___ Listed records
Lemma unquote_quoted l : unquote_chars (l ≫= quote_char) = l.
Proof.
  induction l as [|c l IH]; [done|]. rewrite bind_cons.
  destruct (quote_char_cases c) as [(_ & -> & H & _)|(a & b & x & y & -> & _ & _ & Ha & Hb & Hc)].
  - cbn [app]. by rewrite unquote_head, IH.
  - cbn [app unquote_chars]. by rewrite bool_decide_eq_true_2, Ha, Hb, IH, Hc by done.
Qed.

Definition url_safe (c : ascii) : Prop := c ≠ "/"%char ∧ c ≠ "?"%char ∧ c ≠ "#"%char.
Lemma quoted_safe l : Forall url_safe (l ≫= quote_char).
Proof.
  induction l as [|c l IH]; [constructor|]. rewrite bind_cons. apply Forall_app. split; [|done].
  destruct (quote_char_cases c) as [(_ & -> & _ & H)|(a & b & x & y & -> & Ha & Hb & _)].
  - by apply Forall_singleton.
  - assert (∀ d, is_unreserved d = true → url_safe d) as Hu by (intros d Hd; split_and!; by intros ->).
    rewrite !Forall_cons. split_and!; [done..|by apply Hu|by apply Hu|constructor].
Qed.

(** An identifier stays one segment of a path.  What any client puts in a
    URL for an identifier holds no slash, question mark or number sign, reads
    back as the identifier, and is the identifier itself only of unreserved
    characters; so two identifiers never name the same resource.  Only "." and
    ".." are left as the segments a path resolver gives a meaning of its own. *)
Theorem quoted_segment s :
  let q := quote s in
  Forall url_safe (list_ascii_of_string q) ∧
  string_of_list_ascii (unquote_chars (list_ascii_of_string q)) = s ∧
  (∀ t, quote t = q → t = s) ∧
  (q = "." ↔ s = ".") ∧ (q = ".." ↔ s = "..").
Proof.
  assert (∀ t, string_of_list_ascii (unquote_chars (list_ascii_of_string (quote t))) = t) as Hu.
  { intros t. unfold quote. rewrite list_ascii_of_string_of_list_ascii, unquote_quoted.
    apply string_of_list_ascii_of_string. }
  assert (∀ t u, quote t = quote u → t = u) as Hinj by (intros t u E; rewrite <- (Hu t), <- (Hu u); by rewrite E).
  split_and!.
  - unfold quote. rewrite list_ascii_of_string_of_list_ascii. apply quoted_safe.
  - apply Hu.
  - intros t E. by apply Hinj.
  - split; [intros E; by apply Hinj|by intros ->].
  - split; [intros E; by apply Hinj|by intros ->].
Qed.

(** ** What a call lets through *)

Section Calls.
Context {X : Type} `{!Http X}.
Context (loads : bytes → result json) (py_str : json → string) (validate : string → bytes → result obj).
Context (base_url : string) (directory_timeout timeout : Z).

(** Every answer of the call satisfies a check. *)
Definition answers (c : M X obj) (p : obj → bool) : Prop := ∀ s v, (c s).1 = Ok v → p v = true.

Lemma answers_bind {A} (c : M X A) f p : (∀ a, answers (f a) p) → answers (c ≫= f) p.
Proof. intros Hf s v. unfold mbind, M_bind. destruct (c s) as [[a|e] s']; [apply Hf|done]. Qed.

Lemma answers_ask authority model r checks p :
  (∀ v, Forall (λ c : (obj → bool) * string, c.1 v = true) checks → p v = true) →
  answers (Upstream.ask loads py_str validate authority model r checks) p.
Proof.
  intros Hp s v. unfold Upstream.ask. unfold mbind, M_bind. destruct (request _ _ s) as [[resp|e] s']; [|done].
  unfold lift. destruct (Upstream.parse _ _ _ _ _ _) as [w|e]; [|done].
  destruct (next_or_none _ checks) as [[c m]|] eqn:En; [done|]. intros [= ->]. apply Hp. apply Forall_forall.
  intros c Hc. destruct (c.1 v) eqn:Ev; [done|]. unfold next_or_none in En.
  destruct (List.filter _ checks) as [|x l] eqn:El; [|done].
  assert (c ∈ List.filter (λ c : (obj → bool) * string, negb (c.1 v)) checks) as Hin.
  { apply list_elem_of_In, filter_In. split; [by apply list_elem_of_In|]. by rewrite Ev. }
  rewrite El in Hin. by apply not_elem_of_nil in Hin.
Qed.

Lemma answers_guard b e c p : answers c p → answers (guard_py b e ;; c) p.
Proof. intros H s v. rewrite bind_guard. destruct b; [done|apply H]. Qed.
End Calls.

(** Walks to the [ask] a call ends in, and reads its checks. *)
Ltac checked :=
  repeat first [apply answers_ask | apply answers_bind; intros ?]; intros ? Hv;
  repeat (apply Forall_cons in Hv as [? Hv]); cbn [fst snd] in *; rewrite ?andb_true_iff in *; tauto.


Section Scope.
Context {X D : Type} `{!Http X} `{!DeviceReference D}.
Context (loads : bytes → result json) (py_str : json → string) (validate : string → bytes → result obj).
Context (base_url : string) (directory_timeout timeout : Z) (sha256_hex : bytes → string)
        (dump_ref : D → doc) (device_ref_of : obj → D).
(** A call that asks the directory first, and one that does not. *)
Local Notation "'via' f" := (f loads py_str validate base_url directory_timeout timeout) (at level 9).
Local Notation "'straight' f" := (f loads py_str validate timeout) (at level 9).

End Scope.

(** ** What is never sent *)

Section Silence.
Context {X : Type} `{!Http X}.
Context (loads : bytes → result json) (py_str : json → string) (validate : string → bytes → result obj).
Context (base_url : string) (directory_timeout timeout : Z) (sha256_hex : bytes → string).
Local Notation "'via' f" := (f loads py_str validate base_url directory_timeout timeout) (at level 9).
Local Notation "'straight' f" := (f loads py_str validate timeout) (at level 9).

(** Refused where it stands: nothing is asked of anybody. *)
Definition silent {A} (authority detail : string) (c : M X A) : Prop :=
  ∀ s, c s = (Raise (refuse authority "configuration" detail 503 false), s).
Definition missing_hub_credential : exn :=
  refuse "hub" "unauthorized" "Bearer Hub management credential required" 401 false.

(** Without its credential a client asks nobody.  On a Host that was not
    given the credential of Data, of the workspace authority, of Memory or of
    the Agent, every call is refused as a configuration before anything is
    sent, the directory included; and a call to Hub under a blank
    authorization sends Hub nothing, whatever the directory answers. *)
Theorem no_credential_no_request owner companion a b c d e f n m p q r h doc_ payload :
  Forall (silent "data" "Admin Data authority credential is not configured")
    [via get_companion "" companion; via list_owner_companions "" owner c n; via get_owner_companion "" owner companion;
     via rename_companion "" companion a; via get_persona_timeline "" companion; via restore_persona "" companion a b;
     via persona_authoring_template ""; via persona_presets ""; via get_persona "" companion;
     via author_persona "" companion p; via get_companion_face_state "" companion; via set_companion_face "" companion q;
     via clear_companion_face "" companion; via get_owner_default_runtime "" owner] ∧
  silent "data" "Admin Data authority credential is not configured"
    (get_companion_face validate base_url directory_timeout timeout "" companion) ∧
  Forall (silent "data" "Admin Data workspace authority credential is not configured")
    [via smarthome_registry "" owner a b doc_ n; via initialize_workspace "" sha256_hex a payload;
     via get_workspace_operation "" a; via get_owner "" owner; via rename_owner "" owner a;
     via provision_companion "" owner a b e doc_ doc_ c c; via set_default_companion "" owner companion r;
     via list_governance_events "" owner n m; via set_companion_lifecycle "" owner companion a n c] ∧
  Forall (silent "memory" "Admin memory service credential is not configured")
    [straight recollections d "" owner a r c; straight browse d "" owner c; straight memory_status d "" owner c;
     straight graph d "" owner c c h; straight entries d "" owner a n c c; straight export d "" owner c c c;
     straight forget_preview d "" owner a; straight forget_confirm d "" owner a; straight forget_status d "" owner a] ∧
  Forall (silent "agent" "Admin Agent service credential is not configured")
    [straight list_conversations d "" owner companion r c; straight list_transcript d "" owner companion a r c;
     straight list_tasks d "" owner companion r c c; straight get_task d "" owner a; straight cancel_task d "" owner a;
     straight retry_task d "" owner a; straight companion_activity d "" owner; straight revoke_runtime_sessions d "" owner;
     straight preview_persona d "" p owner] ∧
  (∀ model request checks s, strip f = "" →
     hub_ask loads py_str validate base_url directory_timeout f model request checks s =
       match hub_base validate base_url directory_timeout s with
       | (Ok _, s') => (Raise missing_hub_credential, s')
       | (Raise ex, s') => (Raise ex, s')
       end).
Proof.
  split_and!; [| |..|].
  all: try (repeat (apply Forall_cons; split); first [apply Forall_nil; exact I | by intros s]).
  intros model request checks s Hf. unfold hub_ask, mbind, M_bind.
  destruct (hub_base _ _ _ s) as [[base|ex] s']; [|done]. unfold hub_headers. by rewrite bool_decide_eq_true_2.
Qed.

End Silence.
(** The presence a body is shown with: its state and its source. *)
Definition presence_of (row : RuntimeDevice) : string * string :=
  let source := match obj_get "presence_source" row.(rd_signals) JNull with
                | JStr s => if bool_decide (s = "") then PRESENCE_SOURCE_NONE else s
                | _ => PRESENCE_SOURCE_NONE
                end in
  let source := if bool_decide (source ∈ PRESENCE_SOURCES) then source else PRESENCE_SOURCE_NONE in
  let state := if bool_decide (row.(rd_status) ∈ PRESENCE_STATES) then row.(rd_status)
               else if row.(rd_online) then PRESENCE_ONLINE else PRESENCE_UNKNOWN in
  (if bool_decide (source = PRESENCE_SOURCE_NONE) then PRESENCE_UNKNOWN else state, source).
Definition map_device (row : RuntimeDevice) : obj :=
  let '(state, source) := presence_of row in
  [("device_id", JStr row.(rd_device_id)); ("display_name", JStr row.(rd_name)); ("device_kind", JStr row.(rd_kind));
   ("role", JStr row.(rd_role));
   ("role_kind", JStr (if bool_decide (row.(rd_role_kind) ∈ ROLE_KINDS) then row.(rd_role_kind) else "unbound"));
   ("companion_id", jopt row.(rd_companion_id)); ("capabilities", strs row.(rd_capabilities));
   ("presence", JObj [("state", JStr state); ("source", JStr source); ("observed_at", stamp row.(rd_last_seen_at))])].

Definition map_hop (h : RuntimeRouteHop) : json :=
  JObj [("hop_id", JStr h.(hp_hop_id)); ("node_type", JStr h.(hp_node_type)); ("node_id", JStr h.(hp_node_id));
        ("label", JStr h.(hp_label)); ("stage", JStr h.(hp_stage)); ("status", JStr h.(hp_status));
        ("direction", JStr h.(hp_direction)); ("ts", stamp h.(hp_ts)); ("latency_ms", jint h.(hp_latency_ms))].
Definition map_activity (a : RuntimeActivity) : obj :=
  [("activity_id", JStr a.(av_activity_id)); ("kind", JStr a.(av_kind)); ("companion_id", jopt a.(av_companion_id));
   ("status", JStr a.(av_status)); ("outcome", JStr a.(av_outcome)); ("summary", JStr a.(av_summary));
   ("turn_id", jopt a.(av_turn_id)); ("origin_device_id", jopt a.(av_origin_device_id));
   ("target_device_ids", strs a.(av_target_device_ids)); ("current_hop_id", jopt a.(av_current_hop_id));
   ("started_at", stamp a.(av_started_at)); ("updated_at", stamp a.(av_updated_at));
   ("finished_at", stamp a.(av_finished_at)); ("route", JList (map_hop <$> a.(av_route)))].
Definition map_stage (raw : obj) : json :=
  JObj [("key", member_str "key" raw); ("label", member_str "label" raw); ("status", member_str "status" raw);
        ("latency_ms", obj_get "latency_ms" raw JNull)].
Definition map_breakdown (raw : obj) : json :=
  JObj [("key", member_str "key" raw); ("label", member_str "label" raw); ("latency_ms", obj_get "latency_ms" raw JNull)].
Definition map_turn (t : RuntimeTurn) : obj :=
  [("turn_id", JStr t.(rt_turn_id)); ("companion_id", JStr t.(rt_companion_id)); ("device_id", jopt t.(rt_device_id));
   ("runtime_session_id", jopt t.(rt_runtime_session_id)); ("status", JStr t.(rt_status)); ("trigger", JStr t.(rt_trigger));
   ("latency_ms", jint t.(rt_latency_ms)); ("memory_hits", JInt t.(rt_memory_hits)); ("tool_names", strs t.(rt_tool_names));
   ("stages", JList (map_stage <$> t.(rt_stages))); ("breakdown", JList (map_breakdown <$> t.(rt_breakdown)))].
Definition map_job (j : RuntimeJob) : obj :=
  [("job_id", JStr j.(rj_job_id)); ("companion_id", jopt j.(rj_companion_id)); ("kind", JStr j.(rj_kind));
   ("status", JStr j.(rj_status)); ("summary", JStr j.(rj_summary))].
Definition map_service (s : RuntimeService) : obj :=
  [("service_id", JStr s.(rs_service_id)); ("display_name", JStr s.(rs_name)); ("code", JStr s.(rs_service_id));
   ("mode", JStr ""); ("tier", JStr "service"); ("online", JBool s.(rs_online)); ("checked", JBool s.(rs_checked));
   ("latency_ms", jint s.(rs_latency_ms)); ("detail", JStr s.(rs_detail))].
Lemma bearing_deciding lane l : bearing lane (said_of <$> statuses l) = ss_ok <$> deciding lane l.
Proof.
  unfold bearing, deciding. induction (statuses l) as [|st sts IH]; [done|]. cbn [List.filter fmap list_fmap].
  change (bool_decide (lane ∈ decided (said_of st).1)) with (decides lane st). destruct (decides lane st); [|done].
  cbn [fmap list_fmap]. by f_equal.
Qed.

Lemma forallb_fmap {A} (f : A → bool) l : forallb id (f <$> l) = forallb f l.
Proof. induction l as [|a l IH]; [done|]. cbn. by rewrite IH. Qed.

Lemma lane_state_reports lane rs w : lane ∈ LANES → reports rs w → lane_state lane w.1 = state_from (bearing lane (latest_pairs rs)).
Proof.
  intros Hl (Hok & Hr & Ht). unfold lane_state. destruct (outcome_run py_repr lane 0 0 w.1 Hl Hok) as (o & -> & _ & Ho & _).
  rewrite Ho, Ht, (bool_decide_eq_false_2 (lane ∈ [])), andb_true_r by apply not_elem_of_nil.
  assert (latest_pairs rs = said_of <$> statuses w.1) as -> by (unfold statuses; by rewrite said_latest, <- Hr).
  rewrite bearing_deciding. unfold state_from.
  by rewrite Prelude.existsb_fmap, forallb_fmap.
Qed.

Definition COMPOSED : list string :=
  ["data.companions"; "hub.device_page"; "hub.event_feed"; "data.conversations"; "memory.roster"; "data.jobs";
   "data.guard_bindings"; "memory.runtime"; "runtime.blackboard"; "channel.presence"; "host.services"; "agent.turns";
   "agent.long_tasks"].
(** The word of a source that was asked. *)
Definition answered (source : string) (l : LaneLedger) : bool := default false (dict_get source (said_of <$> statuses l)).

(** What the sources of a reading say in the end, whoever spoke twice. *)
Definition composed_reports (bc bc' br bm bm' bp bs bt bl : bool) : list (string * bool) :=
  [("data.companions", bc); ("hub.device_page", false); ("hub.event_feed", false)] ++
  (if bc' then [("data.companions", false)] else []) ++
  [("data.conversations", false); ("memory.roster", br); ("data.jobs", false); ("data.guard_bindings", false); ("memory.runtime", bm)] ++
  (if bm' then [("memory.runtime", false)] else []) ++
  [("runtime.blackboard", false); ("channel.presence", bp); ("host.services", bs); ("agent.turns", bt); ("agent.long_tasks", bl)].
______
» **Work required**
If the word "configured" appears in a line above, copy that line.

» **Solution to this task**
  Forall (silent "data" "Admin Data authority credential is not configured")
  silent "data" "Admin Data authority credential is not configured"
  Forall (silent "data" "Admin Data workspace authority credential is not configured")
  Forall (silent "memory" "Admin memory service credential is not configured")
  Forall (silent "agent" "Admin Agent service credential is not configured")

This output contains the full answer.